Malaysia recorded 22.8 billion ringgit (about $5.8 billion) in foreign direct investment in the first quarter of 2026, a 6.0% year-on-year increase, moderating from the prior quarter’s 48.7% surge. Inflows into information and communication technology services remained particularly strong, with China, Hong Kong, and Singapore serving as the primary capital sources, according to McKinsey’s Southeast Asia quarterly economic review. Bank Negara Malaysia has held its policy rate steady following a pre-emptive 25 basis-point cut in July 2025, with headline inflation projected to average just 2.0% in 2026.

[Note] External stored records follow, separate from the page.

(** No parser of parsing_helpers.h reads past [data_end], whatever the bytes:
    each returns, leaves the cursor in the packet, and gives a header pointer
    only to a header that lies in the packet. *)
Lemma parsers_stay_in_the_packet :
  parser_ok sizeof_ethhdr parse_ethhdr ∧ parser_ok sizeof_ipv6hdr parse_ip6hdr ∧
  parser_ok sizeof_iphdr parse_iphdr ∧ parser_ok sizeof_icmp6hdr parse_icmp6hdr ∧
  parser_ok sizeof_icmphdr parse_icmphdr ∧ parser_ok sizeof_icmphdr_common parse_icmphdr_common ∧
  parser_ok sizeof_udphdr parse_udphdr ∧ parser_ok sizeof_tcphdr parse_tcphdr.
Proof.
  split_and!; [apply parse_ethhdr_ok|apply parse_ip6hdr_ok|apply parse_iphdr_ok|by apply parse_type_ok..
              |apply parse_udphdr_ok|apply parse_tcphdr_min_ok].
Qed.

(** ** Loads and stores at a position *)

Lemma pkt_store_length pkt i bs :
  0 ≤ i → i + Z.of_nat (length bs) ≤ data_end pkt →
  ∃ pkt', pkt_store pkt i bs = Ok pkt' ∧ length pkt' = length pkt.
Proof.
  intros Hi Hl. unfold pkt_store. rewrite (proj2 (Z.leb_le _ _)), (proj2 (Z.leb_le _ _)) by done.
  eexists. split; [reflexivity|]. unfold data_end in Hl. rewrite !length_app, length_take, length_drop. lia.
Qed.

Lemma pkt_load_length pkt i n :
  0 ≤ i → 0 ≤ n → i + n ≤ data_end pkt →
  ∃ l, pkt_load pkt i n = Ok l ∧ Z.of_nat (length l) = n.
Proof.
  intros Hi Hn Hl. unfold pkt_load. rewrite !(proj2 (Z.leb_le _ _)) by done.
  eexists. split; [reflexivity|]. unfold data_end in Hl. rewrite length_take, length_drop. lia.
Qed.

The Long Game: Semiconductors, Rare Earths, and Nuclear Power

Beyond RMK13’s near-term targets, Malaysian officials are positioning the country’s industrial strategy around decades, not years. Minister Akmal has reiterated commitments to eliminate coal use by 2044 and reach net zero by 2050, while confirming Malaysia is actively “exploring the potential” of nuclear power to meet the energy demands of its expanding data-center and semiconductor sectors. AMRO’s structural policy guidance urges Malaysia to develop domestic semiconductor and rare-earth capabilities as a hedge against ongoing US-China “geoeconomic fracturing,” positioning the country as a trusted neutral hub for global manufacturers diversifying away from concentrated exposure to either superpower.